[Items listed in a dataset]
Definition dict_to_rows (dct : list (string * list (string * pyvalue)))
    (first_col : string) : list (list string) :=
  [first_col; "Open"; "Close"; "Change %"; "LTP"]%string
  :: map (fun kv =>
            [ fst kv;
              cell (snd kv) "Open" "";
              cell (snd kv) "Close" "";
              cell (snd kv) "Change%" "%";
              cell (snd kv) "LTP" "" ]%string) dct.

(** The body of the technical-analysis loop of [build] for one history,
    given as its Close column (a frame that has the column is empty exactly
    when the column is): [None] when the iteration is skipped. *)
Definition ta_section (close : Series)
  : outcome (option (list (string * string))) :=
  if pd.empty close then Done None
  else
    let closes := all_valid (pd.dropna close) in
    if pd.empty closes then Done None
    else
      and_then (lift (ema (Some closes) 9)) (fun ema9 =>
      and_then (lift (ema (Some closes) 15)) (fun ema15 =>
      and_then (lift (macd (Some closes) default_fast default_slow
                        default_signal)) (fun lines =>
      let macd_line := fst (fst lines) in
      let signal_line := snd (fst lines) in
      let histo := snd lines in
      let supp := fst (support_resistance (Some closes) 20) in
      let resist := snd (support_resistance (Some closes) 20) in
      let trend := fst (trend_direction polyfit (Some closes) 10 default_tol) in
      let slope := snd (trend_direction polyfit (Some closes) 10 default_tol) in
      and_then (iloc_last ema9) (fun e9 =>
      and_then (iloc_last ema15) (fun e15 =>
      and_then (iloc_last macd_line) (fun m =>
      and_then (iloc_last signal_line) (fun g =>
      and_then (iloc_last histo) (fun h =>
      Done (Some
        [ ("Support (20d min)", fmt2 (Some supp));
          ("Resistance (20d max)", fmt2 (Some resist));
          ("Trendline Direction",
           trend ++ " (slope " ++ fmt4 (Some slope) ++ ")");
          ("EMA(9) vs EMA(15)", fmt2 e9 ++ " vs " ++ fmt2 e15);
          ("MACD (last)", fmt2 m);
          ("Signal (last)", fmt2 g);
          ("Histogram (last)", fmt2 h);
          ("Interpretation",
           if float_gt m g then "Bullish" else "Bearish") ]%string))))))))).

(** The loop over the histories: a skipped one adds nothing, a failure ends
    the loop. *)
Fixpoint ta_sections (hists : list (string * Series))
  : outcome (list (string * list (string * string))) :=
  match hists with
  | [] => Done []
  | (name, close) :: hists' =>
      and_then (ta_section close) (fun section =>
      and_then (ta_sections hists') (fun sections =>
      match section with
      | Some metrics => Done ((name, metrics) :: sections)
      | None => Done sections
      end))
  end.

End Formatting.

End main.

(** ** Windows: [tail] and [dropna] *)

Section Windows.

Lemma tail_positive {A : Type} (n : Z) (s : list A) :
  (0 < n)%Z -> pd.tail n s = skipn (length s - Z.to_nat n) s.
Proof.
  intros Hn. unfold pd.tail.
  destruct (Z.eqb_spec n 0) as [E | _]; [lia |].
  destruct (Z.ltb_spec 0 n) as [_ | L]; [reflexivity | lia].
Qed.

Lemma tail_nil {A : Type} (n : Z) : pd.tail n (@nil A) = [].
Proof.
  unfold pd.tail.
  destruct (n =? 0)%Z; [reflexivity |].
  destruct (0 <? n)%Z; now rewrite skipn_nil.
Qed.

Lemma dropna_app (a b : Series) :
  pd.dropna (a ++ b) = pd.dropna a ++ pd.dropna b.
Proof.
  induction a as [| [v |] a IH]; simpl; [reflexivity | now rewrite IH | exact IH].
Qed.

Lemma dropna_missing (s : Series) :
  Forall (fun v => v = None) s -> pd.dropna s = [].
Proof.
  induction 1 as [| v s Hv _ IH]; [reflexivity |].
  subst v. exact IH.
Qed.

Lemma dropna_all_valid (xs : list Q) : pd.dropna (all_valid xs) = xs.
Proof.
  induction xs as [| x xs IH]; simpl; [reflexivity | now rewrite IH].
Qed.

Lemma valid_between_shift (a : option Q) (s : Series) (lo n : nat) :
  valid_between (a :: s) (S lo) n = valid_between s lo n.
Proof.
  unfold valid_between. revert lo.
  induction n as [| n IH]; intros lo; simpl; [reflexivity |].
  now rewrite IH.
Qed.

Lemma dropna_valid_between (s : Series) :
  pd.dropna s = valid_between s 0 (length s).
Proof.
  induction s as [| a s IH]; [reflexivity |].
  change (valid_between (a :: s) 0 (length (a :: s)))
    with (match a with Some v => [v] | None => [] end
          ++ valid_between (a :: s) 1 (length s)).
  rewrite valid_between_shift, <- IH.
  destruct a; reflexivity.
Qed.

Lemma dropna_skipn (s : Series) (k : nat) :
  pd.dropna (skipn k s) = valid_between s k (length s - k).
Proof.
  revert k. induction s as [| a s IH]; intros k.
  - rewrite skipn_nil. reflexivity.
  - destruct k as [| k].
    + apply dropna_valid_between.
    + simpl skipn. rewrite valid_between_shift. apply IH.
Qed.

(** What the source selects: the valid entries among the last [window] raw
    positions. *)
Lemma selection_positions (s : Series) (window : Z) :
  (0 < window)%Z ->
  pd.dropna (pd.tail window s)
  = valid_between s (length s - Z.to_nat window)
      (Nat.min (Z.to_nat window) (length s)).
Proof.
  intros Hw. rewrite tail_positive by exact Hw.
  rewrite dropna_skipn. f_equal. lia.
Qed.

End Windows.

(** ** Minimum and maximum *)

Section Extrema.

Lemma min_le_seed (vs : list Q) (v : Q) : pd.min v vs <= v.
Proof.
  unfold pd.min. revert v.
  induction vs as [| a vs IH]; intros v; simpl.
  - apply Qle_refl.
  - eapply Qle_trans; [apply IH | apply Q.le_min_l].
Qed.

Lemma max_ge_seed (vs : list Q) (v : Q) : v <= pd.max v vs.
Proof.
  unfold pd.max. revert v.
  induction vs as [| a vs IH]; intros v; simpl.
  - apply Qle_refl.
  - eapply Qle_trans; [apply Q.le_max_l | apply IH].
Qed.

Lemma min_lower_bound (vs : list Q) (v u : Q) :
  In u (v :: vs) -> pd.min v vs <= u.
Proof.
  unfold pd.min. revert v.
  induction vs as [| a vs IH]; intros v [E | H]; simpl.
  - subst u. apply Qle_refl.
  - destruct H.
  - subst u. eapply Qle_trans; [apply (min_le_seed vs) | apply Q.le_min_l].
  - destruct H as [E | H].
    + subst u. eapply Qle_trans; [apply (min_le_seed vs) | apply Q.le_min_r].
    + apply IH. now right.
Qed.

Lemma max_upper_bound (vs : list Q) (v u : Q) :
  In u (v :: vs) -> u <= pd.max v vs.
Proof.
  unfold pd.max. revert v.
  induction vs as [| a vs IH]; intros v [E | H]; simpl.
  - subst u. apply Qle_refl.
  - destruct H.
  - subst u. eapply Qle_trans; [apply Q.le_max_l | apply (max_ge_seed vs)].
  - destruct H as [E | H].
    + subst u. eapply Qle_trans; [apply Q.le_max_r | apply (max_ge_seed vs)].
    + apply IH. now right.
Qed.

Lemma Qmin_selects (a b : Q) : Qmin a b = a \/ Qmin a b = b.
Proof.
  unfold Qmin, GenericMinMax.gmin. destruct (a ?= b); auto.
Qed.

Lemma Qmax_selects (a b : Q) : Qmax a b = a \/ Qmax a b = b.
Proof.
  unfold Qmax, GenericMinMax.gmax. destruct (a ?= b); auto.
Qed.

Lemma min_attained (vs : list Q) (v : Q) : In (pd.min v vs) (v :: vs).
Proof.
  unfold pd.min. revert v.
  induction vs as [| a vs IH]; intros v; simpl; [now left |].
  destruct (IH (Qmin v a)) as [E | H]; [| auto].
  rewrite <- E.
  destruct (Qmin_selects v a) as [M | M]; rewrite M; auto.
Qed.

Lemma max_attained (vs : list Q) (v : Q) : In (pd.max v vs) (v :: vs).
Proof.
  unfold pd.max. revert v.
  induction vs as [| a vs IH]; intros v; simpl; [now left |].
  destruct (IH (Qmax v a)) as [E | H]; [| auto].
  rewrite <- E.
  destruct (Qmax_selects v a) as [M | M]; rewrite M; auto.
Qed.

End Extrema.

(** ** Exponentially weighted mean *)

Section Ewm.

Lemma ewm_loop_length (alpha : Q) (minp : nat) (vals : Series) :
  forall st, length (pd.ewm_loop alpha minp st vals) = length vals.
Proof.
  induction vals as [| cur vals IH]; intros st; simpl; [reflexivity |].
  now rewrite IH.
Qed.

Lemma ewm_length (vals : Series) (minp : nat) (com : Q) :
  length (pd.ewm vals minp com) = length vals.
Proof.
  destruct vals as [| v0 vals]; simpl; [reflexivity |].
  now rewrite ewm_loop_length.
Qed.

Lemma ewm_mean_ok (s : Series) (span : Z) :
  (1 <= span)%Z ->
  pd.ewm_mean s span = Ok (pd.ewm s 1 ((inject_Z span - 1) / 2)).
Proof.
  intros Hs. unfold pd.ewm_mean, pd.get_center_of_mass.
  destruct (Z.ltb_spec span 1) as [L | _]; [lia | reflexivity].
Qed.

Lemma ema_ok (s : Series) (span : Z) :
  (1 <= span)%Z ->
  exists out, ema (Some s) span = Ok out /\ length out = length s.
Proof.
  intros Hs. unfold ema. destruct s as [| v s].
  - exists []. split; reflexivity.
  - cbn [absent_or_empty pd.empty values].
    rewrite ewm_mean_ok by exact Hs.
    eexists. split; [reflexivity | apply ewm_length].
Qed.

Lemma alpha_of_span (span : Z) :
  (1 <= span)%Z ->
  1 / (1 + (inject_Z span - 1) / 2) == smoothing span.
Proof.
  intros Hs. unfold smoothing.
  assert (H : 0 < inject_Z span + 1).
  { assert (inject_Z 1 <= inject_Z span) by (rewrite <- Zle_Qle; lia).
    change (inject_Z 1) with 1 in *. lra. }
  field. lra.
Qed.

(** One step on two numbers is the recursion of the smoothed average. *)
Lemma ewm_step_valid (alpha w c : Q) (n : nat) :
  exists w',
    pd.ewm_step alpha (pd.mk_ewm_state (Some w) 1 n) (Some c)
    = pd.mk_ewm_state (Some w') 1 (n + 1)
    /\ w' == c * alpha + w * (1 - alpha).
Proof.
  unfold pd.ewm_step. cbn [pd.weighted pd.old_wt pd.nobs pd.is_observation].
  destruct (Qeq_bool w c) eqn:E.
  - exists w. split; [reflexivity |].
    apply Qeq_bool_iff in E. rewrite E. ring.
  - eexists. split; [reflexivity |].
    field. intros H. ring_simplify in H. discriminate H.
Qed.

Lemma all_valid_length (xs : list Q) : length (all_valid xs) = length xs.
Proof. apply length_map. Qed.

Lemma nth_all_valid (xs : list Q) (i : nat) :
  (i < length xs)%nat -> nth i (all_valid xs) None = Some (nth i xs 0).
Proof.
  revert i. induction xs as [| x xs IH]; intros i Hi; simpl in *; [lia |].
  destruct i as [| i]; [reflexivity | apply IH; lia].
Qed.

(** On numbers only, the loop produces numbers only, each obtained from the
    previous average by the recursion. *)
Lemma ewm_loop_valid (alpha : Q) (xs : list Q) :
  forall (w : Q) (n : nat),
  exists o : list Q,
    pd.ewm_loop alpha 1 (pd.mk_ewm_state (Some w) 1 (S n)) (all_valid xs)
    = all_valid o
    /\ length o = length xs
    /\ forall i : nat, (i < length xs)%nat ->
         nth i o 0 == nth i xs 0 * alpha + nth i (w :: o) 0 * (1 - alpha).
Proof.
  induction xs as [| x xs IH]; intros w n.
  - exists []. split; [reflexivity | split; [reflexivity |]].
    intros i Hi. simpl in Hi. lia.
  - destruct (ewm_step_valid alpha w x (S n)) as [w' [Hstep Hw']].
    destruct (IH w' (n + 1)%nat) as [o [Ho [Hlen Hrec]]].
    exists (w' :: o).
    cbn [all_valid map pd.ewm_loop]. rewrite Hstep.
    split; [| split].
    + cbn [plus]. fold (all_valid xs). rewrite Ho. reflexivity.
    + simpl. now rewrite Hlen.
    + intros [| i] Hi.
      * exact Hw'.
      * apply Hrec. simpl in Hi. lia.
Qed.

(** With [alpha = 1] every valid input is passed through. *)
Lemma ewm_step_unit (alpha : Q) (st : pd.ewm_state) (c : Q) :
  alpha == 1 ->
  exists u,
    pd.ewm_output 1 (pd.ewm_step alpha st (Some c)) = Some u /\ u == c.
Proof.
  intros Ha. unfold pd.ewm_output, pd.ewm_step.
  destruct st as [[w |] ow n]; cbn [pd.weighted pd.old_wt pd.nobs pd.is_observation].
  - replace (1 <=? n + 1)%nat with true by (symmetry; apply Nat.leb_le; lia).
    destruct (Qeq_bool w c) eqn:E.
    + exists w. split; [reflexivity | now apply Qeq_bool_iff].
    + eexists. split; [reflexivity |].
      rewrite Ha. field.
  - replace (1 <=? n + 1)%nat with true by (symmetry; apply Nat.leb_le; lia).
    exists c. split; [reflexivity | apply Qeq_refl].
Qed.

Lemma ewm_loop_unit (alpha : Q) (vals : Series) :
  alpha == 1 ->
  forall (st : pd.ewm_state) (i : nat) (v : Q),
    nth_error vals i = Some (Some v) ->
    feq (nth i (pd.ewm_loop alpha 1 st vals) None) (Some v).
Proof.
  intros Ha. induction vals as [| cur vals IH]; intros st i v Hi.
  - destruct i; discriminate Hi.
  - destruct i as [| i]; simpl in Hi.
    + injection Hi as ->.
      destruct (ewm_step_unit alpha st v Ha) as [u [Hu E]].
      cbn [pd.ewm_loop nth]. rewrite Hu. exact E.
    + cbn [pd.ewm_loop nth]. now apply IH.
Qed.

(** On a constant series the guard of the loop keeps the average untouched. *)
Lemma ewm_loop_constant (alpha c : Q) (k : nat) :
  forall (ow : Q) (n : nat),
    pd.ewm_loop alpha 1 (pd.mk_ewm_state (Some c) ow (S n)) (repeat (Some c) k)
    = repeat (Some c) k.
Proof.
  induction k as [| k IH]; intros ow n; [reflexivity |].
  cbn [repeat pd.ewm_loop]. unfold pd.ewm_step at 1 2.
  cbn [pd.weighted pd.old_wt pd.nobs pd.is_observation].
  assert (E : Qeq_bool c c = true) by (apply Qeq_bool_iff, Qeq_refl).
  rewrite E. cbn [plus]. rewrite IH.
  reflexivity.
Qed.

Lemma ema_constant (c : Q) (k : nat) (span : Z) :
  (1 <= span)%Z ->
  ema (Some (repeat (Some c) k)) span = Ok (repeat (Some c) k).
Proof.
  intros Hs. destruct k as [| k]; [reflexivity |].
  unfold ema. cbn [repeat absent_or_empty pd.empty values].
  rewrite ewm_mean_ok by exact Hs.
  unfold pd.ewm. cbn [pd.is_observation].
  rewrite ewm_loop_constant. reflexivity.
Qed.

- ABOUT THIS TASK
Copy out only the lines of the records above from the one with "Lemma ewm_length (vals" through the one with "- exists []. split; reflexivity.", exactly as they stand, both included.

- TASK SOLUTION
Lemma ewm_length (vals : Series) (minp : nat) (com : Q) :
  length (pd.ewm vals minp com) = length vals.
Proof.
  destruct vals as [| v0 vals]; simpl; [reflexivity |].
  now rewrite ewm_loop_length.
Qed.

Lemma ewm_mean_ok (s : Series) (span : Z) :
  (1 <= span)%Z ->
  pd.ewm_mean s span = Ok (pd.ewm s 1 ((inject_Z span - 1) / 2)).
Proof.
  intros Hs. unfold pd.ewm_mean, pd.get_center_of_mass.
  destruct (Z.ltb_spec span 1) as [L | _]; [lia | reflexivity].
Qed.

Lemma ema_ok (s : Series) (span : Z) :
  (1 <= span)%Z ->
  exists out, ema (Some s) span = Ok out /\ length out = length s.
Proof.
  intros Hs. unfold ema. destruct s as [| v s].
  - exists []. split; reflexivity.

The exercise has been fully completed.